[Data entries]
>>>
(** * BrowserAgent_v2: the plan / execute / recover loop of [app.py]

    A shallow embedding of [src/app.py]: the action vocabulary
    ([ActionType], [SelectorType], [BrowserAction]), the browser driver
    ([BrowserAgent]), the planner ([TaskPlanner]), the dispatcher
    [execute_browser_action] and one Streamlit script run of [main].

    Python objects that come out of [json.loads] are values of [json];
    dictionaries keep their insertion order.  Code that can raise lives
    in a state-and-exception monad [M] over a [world]: the Streamlit
    session state, the two files the program writes and the trace of
    everything the program did to the outside (Playwright calls, planner
    calls, dispatches).  What the outside answers is read from an [Env]:
    Playwright, the chat completion endpoint, the clock, [uuid4], the
    [json] module and BeautifulSoup are parameters, never axioms. *)

From Stdlib Require Import ZArith String Ascii List Bool Lia DecimalString.
From stdpp Require Import base strings gmap list.

Set Warnings "-register-all".
Open Scope string_scope.
Open Scope list_scope.

(** ** Python values *)

(** What [json.loads] can return.  Numbers are the integers; a JSON object
    is its list of fields in order. *)
Inductive json : Type :=
| JNull
| JBool (b : bool)
| JNum (n : Z)
| JStr (s : string)
| JArr (items : list json)
| JObj (fields : list (string * json)).

Abbreviation pydict := (list (string * json)).

(** [bool(v)], the truth value Python's [if], [and] and [not] use. *)
Definition truthy (v : json) : bool :=
  match v with
  | JNull => false
  | JBool b => b
  | JNum n => negb (n =? 0)%Z
  | JStr s => negb (String.eqb s "")
  | JArr items => match items with [] => false | _ => true end
  | JObj fields => match fields with [] => false | _ => true end
  end.

(** [d[k]] lookup (also deciding [k in d]), [d.get(k, default)],
    [d.get(k)] and [d[k] = v] on an insertion-ordered dictionary. *)
Fixpoint dict_get (k : string) (d : pydict) : option json :=
  match d with
  | [] => None
  | (k', v) :: d' => if decide (k = k') then Some v else dict_get k d'
  end.

Definition dict_get_default (k : string) (dflt : json) (d : pydict) : json :=
  match dict_get k d with Some v => v | None => dflt end.

Definition dict_get_none (k : string) (d : pydict) : json :=
  dict_get_default k JNull d.

Fixpoint dict_set (k : string) (v : json) (d : pydict) : pydict :=
  match d with
  | [] => [(k, v)]
  | (k', v') :: d' =>
      if decide (k = k') then (k, v) :: d' else (k', v') :: dict_set k v d'
  end.

(** [v == s] for a value and a [str]. *)
Definition json_eq_str (v : json) (s : string) : bool :=
  match v with
  | JStr s' => String.eqb s' s
  | _ => false
  end.

(** The exceptions the program can meet. *)
Inductive exn : Type :=
| ValueError            (* Enum lookup of a value that is no member *)
| AttributeError        (* a method called on None *)
| TypeError             (* an unhashable dictionary key *)
| JSONDecodeError       (* json.loads on text that is not JSON *)
| PlaywrightError       (* any error of a Playwright call *)
| APIError              (* the chat completion call failed *)
| RerunException.       (* st.rerun(): stop this script run, start the next *)

Inductive result (A : Type) : Type :=
| Return (a : A)
| Raise (e : exn).
Arguments Return {A} a.
Arguments Raise {A} e.

(** ** Action vocabulary (lines 17-47) *)

Inductive ActionType : Type := CLICK | TYPE | EXTRACT | WAIT | NAVIGATE | FINISHED.

Inductive SelectorType : Type := ID | CLASS | XPATH | TEXT | CSS.

(** [ActionType(v)]: lookup of an Enum member by value. *)
Definition ActionType_of_value (v : json) : result ActionType :=
  match v with
  | JStr s =>
      if decide (s = "click") then Return CLICK
      else if decide (s = "type") then Return TYPE
      else if decide (s = "extract") then Return EXTRACT
      else if decide (s = "wait") then Return WAIT
      else if decide (s = "navigate") then Return NAVIGATE
      else if decide (s = "finished") then Return FINISHED
      else Raise ValueError
  | _ => Raise ValueError
  end.

(** [SelectorType(v)]. *)
Definition SelectorType_of_value (v : json) : result SelectorType :=
  match v with
  | JStr s =>
      if decide (s = "id") then Return ID
      else if decide (s = "class") then Return CLASS
      else if decide (s = "xpath") then Return XPATH
      else if decide (s = "text") then Return TEXT
      else if decide (s = "css") then Return CSS
      else Raise ValueError
  | _ => Raise ValueError
  end.

(** [BrowserAction]: the constructor stores its arguments as they come. *)
Record BrowserAction : Type := {
  action_type : option ActionType;
  selector_type : option SelectorType;
  selector : json;
  input_value : json;
  requires_user_input : json;
  user_prompt : json;
  timeout : json
}.

(** ** The outside world *)

Record message : Type := { role : string; content : string }.

(** The [current_state] dictionary [main] builds for the planner. *)
Record browser_state : Type := { state_url : json; state_page_content : string }.

Definition state_json (st : browser_state) : json :=
  JObj [("current_url", state_url st); ("page_content", JStr (state_page_content st))].

(** Calls on the Playwright objects a [BrowserAgent] holds. *)
Inductive page_call : Type :=
| launch                                              (* lines 51-54 *)
| context_close | browser_close | playwright_stop     (* lines 58-60 *)
| goto (url : json)
| click (locator : json) (timeout_ms : json)
| fill (locator : json) (text : json) (timeout_ms : json)
| wait_for_selector (locator : json) (timeout_ms : json)
| inner_text
| page_content.

(** What a Playwright call does: it raises, or it returns; [Succeeds None]
    is a return of [None], [Succeeds (Some s)] a return of an object whose
    text (for [inner_text] and [page_content]: the string itself) is [s]. *)
Inductive page_reply : Type :=
| Fails
| Succeeds (value : option string).

Inductive planner_call : Type :=
| GetNextAction (user_input : string) (current_state : option browser_state)
    (history : list message)
| HandleError (error : string) (current_state : browser_state)
    (history : list message).

(** How a planner call ended: the endpoint raised, it answered text that
    [json.loads] rejects, or the answer decoded to [result]. *)
Inductive planner_outcome : Type :=
| NoResponse
| Malformed (response : string)
| Decoded (response : string) (decoded : pydict).

Inductive event : Type :=
| Driver (c : page_call) (r : page_reply)
| Planner (c : planner_call) (messages : list message) (o : planner_outcome)
| Dispatch (action_data : pydict)
| Executed (action_data : pydict) (success : bool) (extracted : option string).

(** Everything outside the program.  Answers may depend on all that
    happened before, the trace. *)
Record Env : Type := {
  (* the browser: what a call on the Playwright objects does *)
  playwright : list event -> page_call -> page_reply;
  (* client.chat.completions.create(...).choices[0].message.content;
     None when the call raises *)
  chat_completion : list event -> list message -> option string;
  (* datetime.datetime.now().isoformat() *)
  now_isoformat : list event -> string;
  (* str(uuid.uuid4()) *)
  uuid4 : list event -> string;
  (* json.loads; None when it raises.  The completion is requested with
     response_format json_object, so what decodes is a dictionary *)
  json_loads : string -> option pydict;
  (* json.dumps(v) and json.dumps(v, indent=n) *)
  json_dumps : json -> string;
  json_dumps_indent : nat -> json -> string;
  (* repr of a list or a dictionary *)
  py_repr : json -> string;
  (* BeautifulSoup with the script, style, meta and svg elements taken out *)
  strip_markup : string -> string;
  (* the prompt text of lines 137-204 *)
  system_prompt : string
}.

(** ** State *)

(** A [BrowserAgent] object: besides the Playwright handles it holds the
    URL it recorded (line 55). *)
Record BrowserAgent : Type := { current_url : json }.

(** A [TaskPlanner] object (lines 135-136); its [system_prompt] is the
    constant of [Env]. *)
Record TaskPlanner : Type := { session_id : string; log_file : string }.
<<<
Among the entries above, the line containing "negb (String.eqb s", the line containing "(** ** Action vocabulary (lines 17-47) *)", and all lines between them are to be restated word for word; nothing else belongs in the reply.

  | JStr s => negb (String.eqb s "")
  | JArr items => match items with [] => false | _ => true end
  | JObj fields => match fields with [] => false | _ => true end
  end.

(** [d[k]] lookup (also deciding [k in d]), [d.get(k, default)],
    [d.get(k)] and [d[k] = v] on an insertion-ordered dictionary. *)
Fixpoint dict_get (k : string) (d : pydict) : option json :=
  match d with
  | [] => None
  | (k', v) :: d' => if decide (k = k') then Some v else dict_get k d'
  end.

Definition dict_get_default (k : string) (dflt : json) (d : pydict) : json :=
  match dict_get k d with Some v => v | None => dflt end.

Definition dict_get_none (k : string) (d : pydict) : json :=
  dict_get_default k JNull d.

Fixpoint dict_set (k : string) (v : json) (d : pydict) : pydict :=
  match d with
  | [] => [(k, v)]
  | (k', v') :: d' =>
      if decide (k = k') then (k, v) :: d' else (k', v') :: dict_set k v d'
  end.

(** [v == s] for a value and a [str]. *)
Definition json_eq_str (v : json) (s : string) : bool :=
  match v with
  | JStr s' => String.eqb s' s
  | _ => false
  end.

(** The exceptions the program can meet. *)
Inductive exn : Type :=
| ValueError            (* Enum lookup of a value that is no member *)
| AttributeError        (* a method called on None *)
| TypeError             (* an unhashable dictionary key *)
| JSONDecodeError       (* json.loads on text that is not JSON *)
| PlaywrightError       (* any error of a Playwright call *)
| APIError              (* the chat completion call failed *)
| RerunException.       (* st.rerun(): stop this script run, start the next *)

Inductive result (A : Type) : Type :=
| Return (a : A)
| Raise (e : exn).
Arguments Return {A} a.
Arguments Raise {A} e.

(** ** Action vocabulary (lines 17-47) *)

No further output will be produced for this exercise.